Differential item functioning (DIF) indicates a construct-irrelevant factor (e.g., age, sex, or ethnicity) systematically impacts responding to items. DIF studies are usually carried out with demographic groups rather than with psychological grouping variables that might not be construct-irrelevant. DIF could be consistent with a construct that is relevant to the phenomenon of interest suggesting impact rather than bias (Zumbo, 1999).
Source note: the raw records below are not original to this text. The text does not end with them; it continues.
(** With more keys at the start, the loop lets through what it let
    through before, less the new keys. *)
Lemma RemoveDuplicateValues_loop_filter s : ∀ keys0 keys,
  (∀ x, keys !! x = None → keys0 !! x = None) →
  RemoveDuplicateValues_loop s keys []
  = filter (λ x, keys !! x = None) (RemoveDuplicateValues_loop s keys0 []).
Proof.
  induction s as [|e s IH]; intros keys0 keys Hsub; [done|].
  rewrite !RemoveDuplicateValues_loop_cons.
  destruct (keys !! e) eqn:E, (keys0 !! e) eqn:E0.
  - by apply IH.
  - rewrite filter_cons_False by congruence. apply IH.
    intros x Hx. destruct (decide (x = e)) as [->|Hne]; [congruence|].
    rewrite lookup_insert_ne by done. by apply Hsub.
  - apply Hsub in E. congruence.
  - rewrite filter_cons_True by done. f_equal.
    rewrite (IH (<[e:=true]> keys0) (<[e:=true]> keys)).
    + apply filter_ext_in. intros x Hx.
      apply elem_of_RemoveDuplicateValues_loop in Hx as [_ Hx].
      destruct (decide (x = e)) as [->|Hne]; [by rewrite lookup_insert_eq in Hx|].
      by rewrite lookup_insert_ne.
    + intros x. destruct (decide (x = e)) as [->|Hne].
      * by rewrite !lookup_insert_eq.
      * rewrite !lookup_insert_ne by done. apply Hsub.
Qed.

(** The keys after a run over [s]. *)
Lemma RemoveDuplicateValues_loop_app s1 : ∀ s2 keys,
  ∃ keys', (∀ x, keys' !! x = None ↔ keys !! x = None ∧ x ∉ s1) ∧
    RemoveDuplicateValues_loop (s1 ++ s2) keys []
    = RemoveDuplicateValues_loop s1 keys [] ++ RemoveDuplicateValues_loop s2 keys' [].
Proof.
  induction s1 as [|e s1 IH]; intros s2 keys.
  - exists keys. split; [|done]. intros x. rewrite elem_of_nil. tauto.
  - simpl app. rewrite !RemoveDuplicateValues_loop_cons. destruct (keys !! e) eqn:E.
    + destruct (IH s2 keys) as (keys' & Hk & ->). exists keys'. split; [|done].
      intros x. rewrite Hk, not_elem_of_cons. split; [|tauto].
      intros [Hx ?]. split; [done|]. split; [|done]. intros ->. congruence.
    + destruct (IH s2 (<[e:=true]> keys)) as (keys' & Hk & ->). exists keys'.
      split; [|by rewrite (RemoveDuplicateValues_loop_acc s1 _ [e])]. intros x. rewrite Hk, not_elem_of_cons.
      destruct (decide (x = e)) as [->|Hne].
      * rewrite lookup_insert_eq. split; [by intros [? ?]|tauto].
      * rewrite lookup_insert_ne by done. tauto.
Qed.



(** X15. Over two slices one after the other, [RemoveDuplicateValues]
    gives what it gives for the first, followed by what it gives for the
    second less the values of the first. *)
Theorem RemoveDuplicateValues_app (s1 s2 : list N) :
  RemoveDuplicateValues (s1 ++ s2)
  = RemoveDuplicateValues s1 ++ filter (λ x, x ∉ s1) (RemoveDuplicateValues s2).
Proof.
  unfold RemoveDuplicateValues.
  destruct (RemoveDuplicateValues_loop_app s1 s2 ∅) as (keys' & Hk & ->). f_equal.
  rewrite (RemoveDuplicateValues_loop_filter s2 ∅ keys') by done.
  apply list_filter_iff. intros x. rewrite Hk, lookup_empty. tauto.
Qed.

(** *** Membership *)

Section membership.
Context {V : Type} (DeepEqual : V → V → bool).

Lemma InArray_loop_true val s :
  InArray_loop DeepEqual val s = true ↔ ∃ e, e ∈ s ∧ DeepEqual val e = true.
Proof.
  induction s as [|e s IH]; simpl.
  - split; [done|]. intros (e & He & _). by apply elem_of_nil in He.
  - destruct (DeepEqual val e) eqn:E.
    + split; [|done]. intros _. exists e. split; [left|done].
    + rewrite IH. split.
      * intros (e' & He & H). exists e'. split; [by right|done].
      * intros (e' & He & H). apply elem_of_cons in He as [->|He]; [congruence|eauto].
Qed.

(** X16. [InArray] answers true exactly for a slice with an element that
    [reflect.DeepEqual] finds equal to [val]; for a value of any other kind,
    an array with such an element included, it answers false; it panics
    exactly for the nil interface. *)
Theorem InArray_true_iff (val : V) (array : option (reflected V)) :
  (InArray DeepEqual val array = Ret true ↔
     ∃ a, array = Some a ∧ kind a = reflect.Slice
          ∧ ∃ e, e ∈ elems a ∧ DeepEqual val e = true)
  ∧ ((∃ p, InArray DeepEqual val array = Panic p) ↔ array = None)
  ∧ (∀ a, array = Some a → kind a ≠ reflect.Slice →
       InArray DeepEqual val array = Ret false).
Proof.
  unfold InArray, TypeOf_Kind. destruct array as [a|]; simpl.
  - split; [|split].
    + destruct (kind a) eqn:K; simpl;
        try (split; [done|]; intros (a' & Ha & Hk & _); inversion Ha; subst; congruence).
      split.
      * intros H. injection H as H'. exists a. split; [done|]. split; [done|].
        by apply InArray_loop_true.
      * intros (a' & Ha & _ & H). inversion Ha; subst.
        f_equal. by apply InArray_loop_true.
    + split; [|done]. intros [p H]. by destruct (kind a).
    + intros a' Ha Hk. inversion Ha; subst. by destruct (kind a').
  - split; [|split].
    + split; [done|]. by intros (a & Ha & _).
    + split; [done|]. intros _. by eexists.
    + by intros a Ha.
Qed.

Lemma InArrayDuplicate_loop_count val s : ∀ number,
  0 ≤ number → number + Z.of_nat (length s) ≤ int_max →
  InArrayDuplicate_loop DeepEqual val s number
  = number + Z.of_nat (length (filter (λ e, DeepEqual val e = true) s)).
Proof.
  induction s as [|e s IH]; intros number H0 Hb; simpl; [lia|].
  simpl in Hb.
  pose proof (length_filter (λ e, DeepEqual val e = true) s) as Hf.
  destruct (DeepEqual val e) eqn:E.
  - rewrite filter_cons_True by done. simpl.
    unfold int_add. rewrite wrap_int by (unfold is_int, int_min, int_max in *; lia).
    rewrite IH by lia. lia.
  - rewrite filter_cons_False by congruence. apply IH; lia.
Qed.

(** X17. For a slice, [InArrayDuplicate] is the number of elements that
    [reflect.DeepEqual] finds equal to [val]: between zero and the length of
    the slice, and positive exactly when [InArray] answers true. *)
Theorem InArrayDuplicate_counts (val : V) (a : reflected V) :
  kind a = reflect.Slice → Z.of_nat (length (elems a)) ≤ int_max →
  ∃ number,
    InArrayDuplicate DeepEqual val (Some a) = Ret number
    ∧ number = Z.of_nat (length (filter (λ e, DeepEqual val e = true) (elems a)))
    ∧ 0 ≤ number ≤ Z.of_nat (length (elems a))
    ∧ (0 < number ↔ InArray DeepEqual val (Some a) = Ret true)
    ∧ (number = 0 ↔ InArray DeepEqual val (Some a) = Ret false).
Proof.
  intros Hk Hb. unfold InArrayDuplicate, InArray. simpl. rewrite Hk.
  rewrite InArrayDuplicate_loop_count by lia.
  set (f := filter (λ e, DeepEqual val e = true) (elems a)).
  pose proof (length_filter (λ e, DeepEqual val e = true) (elems a)) as Hf. fold f in Hf.
  assert (Hin : InArray_loop DeepEqual val (elems a) = true ↔ f ≠ []).
  { rewrite InArray_loop_true. split.
    - intros (e & He & H) Hnil.
      assert (e ∈ f) as Hef by (by apply list_elem_of_filter).
      rewrite Hnil in Hef. by apply elem_of_nil in Hef.
    - intros Hne. destruct f as [|e f'] eqn:Ef; [done|].
      assert (e ∈ f) as Hef by (rewrite Ef; left).
      apply list_elem_of_filter in Hef as [? ?]. eauto. }
  eexists. split; [reflexivity|]. split; [lia|]. split; [lia|]. split.
  - split.
    + intros H. f_equal. apply Hin. intros Hnil. rewrite Hnil in H. simpl in H. lia.
    + intros H. injection H as H'. apply Hin in H'. destruct f; [done|]. simpl. lia.
  - split.
    + intros H. f_equal. apply not_true_is_false. intros E.
      apply Hin in E. destruct f; [done|]. simpl in H. lia.
    + intros H. injection H as H'.
      destruct f as [|e f'] eqn:Ef; [simpl; lia|].
      assert (InArray_loop DeepEqual val (elems a) = true) by (apply Hin; done).
      congruence.
Qed.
When items are correlated (i.e., factors), DIF may be inflated by the collinearity of items. The pure-anchor technique within multiple-indicator, multiple cause (M-PA) analysis (Shih & Wang, 2009) uses a DIF-free-then-DIF procedure that fixes one item with no DIF as an anchor to reduce the probability of Type I errors in detecting DIF (Wang & Shih, 2010). The iterative MIMIC procedure (M-IT) tests each item within a construct individually and sets as the pure anchor the item which generated the lowest DIF index (Shih & Wang, 2009).

This study uses a multi-dimensional (i.e., 4 factors, 33 items) research inventory (i.e., Student Conceptions of Assessment, version VI; Brown, 2011) and a brief inventory of student interest and self-efficacy in either reading or mathematics. Higher test scores have been associated with the SCoA factor that assessment is for improvement (Brown, Peterson, & Irving, 2009) and when students have greater interest or self-efficacy (‘Otunuku & Brown, 2007). Hence, DIF in favour of students with higher self-efficacy or interest may indicate impact rather than bias.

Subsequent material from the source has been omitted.